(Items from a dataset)
☆ ☆ ☆ ☆ ☆

(** X2. Every genre the component offers besides the leading "all" is the
    genre of some movie of the collection; with an empty search and that
    genre chosen the filter keeps that movie, and every view that is
    computed for that choice, under any sort, shows it. *)
Theorem X2_offered_genre_shows_a_movie
    (toLowerCase : string -> string) (localeCompare : string -> string -> Z)
    (movies : Value) (g : string) :
  g ∈ tail (uniqueGenres movies) ->
  exists m out,
    m ∈ entries movies
    /\ getPropOpt m "genre" = VStr g
    /\ filteredMovies toLowerCase movies "" g = Ok out
    /\ m ∈ out
    /\ forall st v,
         view toLowerCase localeCompare movies "" g st = Some (Ok v) -> m ∈ v.
Proof.
  intros Hg.
  assert (g <> "" /\ exists m, m ∈ entries movies /\ getPropOpt m "genre" = VStr g)
    as (Hne & m & Hm & Hgenre).
  { destruct movies as [| | | | | |items]; try by apply elem_of_nil in Hg.
    destruct items as [|x items]; [by apply elem_of_nil in Hg |].
    unfold uniqueGenres in Hg. cbn [length Nat.eqb tail] in Hg.
    unfold newSet in Hg. rewrite foldl_setAdd_elem in Hg.
    destruct Hg as [Hg | Hg]; [by apply elem_of_nil in Hg |].
    by apply genre_strings_elem in Hg. }
  assert (m ∈ List.filter (fun m => isRecord m && genreMatches g m)
                (entries movies)) as Hkept.
  { apply list_elem_of_In, filter_In. split; [by apply list_elem_of_In |].
    unfold genreMatches, orElse. rewrite Hgenre. simpl.
    destruct (String.eqb_spec g ""); [done |]. simpl.
    rewrite String.eqb_refl, orb_true_r, andb_true_r.
    by destruct m. }
  exists m. eexists. split; [done |]. split; [done |].
  split; [apply filteredMovies_empty_search |]. split; [done |].
  intros st v Hv. unfold view, filteredAndSortedMovies in Hv.
  rewrite filteredMovies_empty_search in Hv.
  destruct (arraySort _ _) as [v'|] eqn:Hsort; [| done].
  injection Hv as <-. apply arraySort_Permutation in Hsort. by rewrite Hsort.
Qed.

Lemma X2_offered_genre_shows_a_movie_witness :
  exists m out,
    m ∈ entries (VArr [dune; VNum 3; arrival])
    /\ getPropOpt m "genre" = VStr "Sci-Fi"
    /\ filteredMovies asciiLowerCase (VArr [dune; VNum 3; arrival]) "" "Sci-Fi"
       = Ok out
    /\ m ∈ out
    /\ forall st v,
         view asciiLowerCase codeCompare (VArr [dune; VNum 3; arrival])
              "" "Sci-Fi" st = Some (Ok v) -> m ∈ v.
Proof.
  apply X2_offered_genre_shows_a_movie. vm_compute. left.
Defined.

(** *** The folds on an array *)

Lemma mapM_pure (f : Value -> Res Value) (h : Value -> Value) (l : list Value) :
  (forall m, m ∈ l -> f m = Ok (h m)) -> Js.mapM f l = Ok (map h l).
Proof.
  induction l as [|x l IH]; intros H; simpl; [done |].
  rewrite (H x) by left. simpl. by rewrite IH by (intros; apply H; by right).
Qed.

Lemma updateUpdater_run (items : list Value) (id : string) (u : Value) :
  (forall m, m ∈ items -> nullish m = false) ->
  updateUpdater id u (VArr items)
  = Ok (VArr (map (fun m => if hasId id m then u else m) items)).
Proof.
  intros H. unfold updateUpdater.
  rewrite (mapM_pure _ (fun m => if hasId id m then u else m)); [done |].
  intros m Hm. by rewrite (getProp_defined _ _ (H m Hm)).
Qed.

Lemma filter_twice {A} (p : A -> bool) (l : list A) :
  List.filter p (List.filter p l) = List.filter p l.
Proof.
  apply filter_keeps_all. intros x Hx. by apply list_elem_of_In, filter_In in Hx as [_ ?].
Qed.

Lemma filter_swap {A} (p q : A -> bool) (l : list A) :
  List.filter p (List.filter q l) = List.filter q (List.filter p l).
Proof.
  induction l as [|x l IH]; simpl; [done |].
  destruct (p x) eqn:Hp, (q x) eqn:Hq; simpl; rewrite ?Hp, ?Hq; by rewrite IH.
Qed.

Lemma filtered_not_nullish (p : Value -> bool) (l : list Value) :
  (forall m, m ∈ l -> nullish m = false) ->
  forall m, m ∈ List.filter p l -> nullish m = false.
Proof.
  intros H m Hm. apply H. by apply list_elem_of_In, filter_In in Hm as [?%list_elem_of_In _].
Qed.

(** X3. On an array without [null] or [undefined] entries the delete fold
    leaves no entry carrying the identifier, folding the same identifier
    again changes nothing, and folds for two identifiers give the same
    collection in either order. *)
Theorem X3_delete_fold_laws (items : list Value) (id id' : string) :
  (forall m, m ∈ items -> nullish m = false) ->
  exists kept,
    deleteUpdater id (VArr items) = Ok (VArr kept)
    /\ (forall m, m ∈ kept -> hasId id m = false)
    /\ deleteUpdater id (VArr kept) = Ok (VArr kept)
    /\ (kept' <- deleteUpdater id' (VArr items) ;; deleteUpdater id kept')%js
       = deleteUpdater id' (VArr kept).
Proof.
  intros H. eexists. split; [by apply deleteUpdater_run |].
  split; [| split].
  - intros m Hm. apply list_elem_of_In, filter_In in Hm as [_ Hm].
    by apply negb_true_iff.
  - rewrite deleteUpdater_run by (by apply filtered_not_nullish).
    by rewrite filter_twice.
  - rewrite (deleteUpdater_run items id') by done. cbn [bind].
    rewrite !deleteUpdater_run by (by apply filtered_not_nullish).
    by rewrite filter_swap.
Qed.

Lemma X3_delete_fold_laws_witness :
  exists kept,
    deleteUpdater "m1" (VArr [dune; arrival; dune]) = Ok (VArr kept)
    /\ (forall m, m ∈ kept -> hasId "m1" m = false)
    /\ deleteUpdater "m1" (VArr kept) = Ok (VArr kept)
    /\ (kept' <- deleteUpdater "m2" (VArr [dune; arrival; dune]) ;;
        deleteUpdater "m1" kept')%js
       = deleteUpdater "m2" (VArr kept).
Proof.
  apply X3_delete_fold_laws. intros m Hm.
  apply elem_of_cons in Hm as [-> | Hm]; [reflexivity |].
  apply elem_of_cons in Hm as [-> | Hm]; [reflexivity |].
  apply elem_of_cons in Hm as [-> | Hm]; [reflexivity |].
  by apply elem_of_nil in Hm.
Defined.

(** X4. On an array without [null] or [undefined] entries the update fold
    keeps the length and every position: an entry carrying the identifier
    becomes the updated record where it stands, every other entry stays;
    when no entry carries the identifier the collection is unchanged. *)
Theorem X4_update_fold_in_place (items : list Value) (id : string) (u : Value) :
  (forall m, m ∈ items -> nullish m = false) ->
  exists items',
    updateUpdater id u (VArr items) = Ok (VArr items')
    /\ length items' = length items
    /\ (forall i m, items !! i = Some m ->
          items' !! i = Some (if hasId id m then u else m))
    /\ ((forall m, m ∈ items -> hasId id m = false) -> items' = items).
Proof.
  intros H. eexists. split; [by apply updateUpdater_run |].
  split; [apply length_map |]. split.
  - intros i m Hi. change (map ?f ?l) with (f <$> l).
    by rewrite list_lookup_fmap, Hi.
  - intros Hnone. clear H. induction items as [|x items IH]; simpl; [done |].
    rewrite (Hnone x) by left. f_equal. apply IH. intros; apply Hnone; by right.
Qed.

Lemma X4_update_fold_in_place_witness :
  exists items',
    updateUpdater "m2" (obj [("_id", VStr "m2"); ("name", VStr "Arrival II")])
                  (VArr [dune; arrival]) = Ok (VArr items')
    /\ length items' = length [dune; arrival]
    /\ (forall i m, [dune; arrival] !! i = Some m ->
          items' !! i
          = Some (if hasId "m2" m
                  then obj [("_id", VStr "m2"); ("name", VStr "Arrival II")]
                  else m))
    /\ ((forall m, m ∈ [dune; arrival] -> hasId "m2" m = false) ->
        items' = [dune; arrival]).
Proof.
  apply X4_update_fold_in_place. intros m Hm.
  apply elem_of_cons in Hm as [-> | Hm]; [reflexivity |].
  apply elem_of_cons in Hm as [-> | Hm]; [reflexivity |].
  by apply elem_of_nil in Hm.
Defined.

(** X5. When the updated record carries the identifier it was stored
    under, updating twice is updating once, and an update followed by the
    delete of that identifier leaves what the delete alone leaves. *)
Theorem X5_update_then_delete (items : list Value) (id : string) (u : Value) :
  (forall m, m ∈ items -> nullish m = false) ->
  hasId id u = true ->
  (items' <- updateUpdater id u (VArr items) ;; updateUpdater id u items')%js
  = updateUpdater id u (VArr items)
  /\ (items' <- updateUpdater id u (VArr items) ;; deleteUpdater id items')%js
     = deleteUpdater id (VArr items).
Proof.
  intros H Hu.
  assert (nullish u = false) as Hnu by (by destruct u).
  assert (forall m, m ∈ map (fun m => if hasId id m then u else m) items ->
                    nullish m = false) as H'.
  { intros m (x & -> & Hx)%list_elem_of_fmap. destruct (hasId id x); auto. }
  rewrite updateUpdater_run by done. cbn [bind].
  rewrite updateUpdater_run, deleteUpdater_run by done.
  rewrite deleteUpdater_run by done. split; do 2 f_equal.
  - rewrite map_map. apply map_ext. intros m.
    destruct (hasId id m) eqn:Hm; by rewrite ?Hu, ?Hm.
  - clear H H'. induction items as [|x items IH]; simpl; [done |].
    destruct (hasId id x) eqn:Hx; simpl; rewrite ?Hu, ?Hx; simpl; by rewrite IH.
Qed.

Lemma X5_update_then_delete_witness :
  let u := obj [("_id", VStr "m2"); ("name", VStr "Arrival II")] in
  (items' <- updateUpdater "m2" u (VArr [dune; arrival]) ;;
   updateUpdater "m2" u items')%js
  = updateUpdater "m2" u (VArr [dune; arrival])
  /\ (items' <- updateUpdater "m2" u (VArr [dune; arrival]) ;;
      deleteUpdater "m2" items')%js
     = deleteUpdater "m2" (VArr [dune; arrival]).
Proof.
  intros u. apply X5_update_then_delete; [| reflexivity]. intros m Hm.
  apply elem_of_cons in Hm as [-> | Hm]; [reflexivity |].
  apply elem_of_cons in Hm as [-> | Hm]; [reflexivity |].
  by apply elem_of_nil in Hm.
Defined.
Lemma for_each_without_finalize self doc xs :
  forall st,
    SemanticChunker.current_length st
    = counted (SemanticChunker.current_chunk st) ->
    counted (SemanticChunker.current_chunk st ++ xs)
    <= SemanticChunker.chunk_size self + 1 ->
    exists st',
      for_each (SemanticChunker.body self doc) xs st = Ok st'
      /\ SemanticChunker.chunks st' = SemanticChunker.chunks st
      /\ SemanticChunker.current_chunk st'
         = SemanticChunker.current_chunk st ++ xs
      /\ SemanticChunker.chunk_index st' = SemanticChunker.chunk_index st
      /\ SemanticChunker.start_char st' = SemanticChunker.start_char st.
Proof.
  induction xs as [|x xs IH]; intros st Hcl Hfit.
  - exists st. rewrite app_nil_r. now repeat split.
  - cbn [for_each]. unfold SemanticChunker.body at 1.
    assert (Hno : (Py.truthy (SemanticChunker.current_chunk st)
                   && (SemanticChunker.current_length st + len x
                       >? SemanticChunker.chunk_size self))%bool = false).
    { apply andb_false_iff. right. rewrite Z.gtb_ltb. apply Z.ltb_ge.
      rewrite Hcl. rewrite counted_app in Hfit. cbn [counted] in Hfit.
      pose proof (counted_nonneg xs). lia. }
    rewrite Hno. cbn [bind].
    match goal with |- context [for_each _ xs ?s] => set (st1 := s) end.
    destruct (IH st1) as (st' & E & H1 & H2 & H3 & H4).
    + unfold st1. cbn. rewrite counted_app, Hcl. cbn [counted]. lia.
    + unfold st1. cbn. now rewrite <- app_assoc.
    + exists st'. split; [assumption|]. unfold st1 in *. cbn in *.
      rewrite H1, H2, H3, H4, <- app_assoc. now repeat split.
Qed.

(** X7. A document whose normalized text has at most [chunk_size]
    characters comes back as one chunk: index 0, the normalized text,
    offsets 0 and the length of that text. *)
Theorem SemanticChunker_short_document_is_one_chunk self t doc :
  Py.strip t <> [] ->
  len (SemanticChunker._normalize_text t) <= SemanticChunker.chunk_size self ->
  SemanticChunker.chunk_text self t doc
  = Ok [ {| document_id := doc; chunk_index := 0;
            text := SemanticChunker._normalize_text t;
            start_char := 0;
            end_char := len (SemanticChunker._normalize_text t) |} ].
Proof.
  intros Hink Hfit. unfold SemanticChunker.chunk_text.
  assert (Ht : Py.truthy t = true).
  { destruct t; [now elim Hink|reflexivity]. }
  apply truthy_true in Hink as Hs. rewrite Ht, Hs. cbn [negb orb].
  destruct (sentences_of_normalized t Hink) as (_ & _ & Hjoin).
  destruct (sentences_of_nonempty t Hink) as [Hne _].
  destruct (for_each_without_finalize self doc
              (SemanticChunker.sentences_of t) SemanticChunker.initial)
    as (st & -> & H1 & H2 & H3 & H4).
  - reflexivity.
  - cbn [SemanticChunker.initial SemanticChunker.current_chunk app].
    pose proof (len_join_counted _ Hne) as Hc. rewrite Hjoin in Hc. lia.
  - cbn [bind]. cbn in H1, H2, H3, H4. rewrite H2.
    apply truthy_true in Hne as Hsome. rewrite Hsome, Hjoin, H1, H3, H4.
    rewrite new_DocumentChunk_valid; [reflexivity|lia| |lia|].
    + apply len_pos_nonempty. now apply normalize_nonempty.
    + pose proof (len_pos_nonempty _ (normalize_nonempty t Hink)). lia.
Qed.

☆ ☆ ☆ ☆ ☆

Requirement
Report the total of lines above containing the string "getPropOpt", and write nothing besides it.

Exercise result
3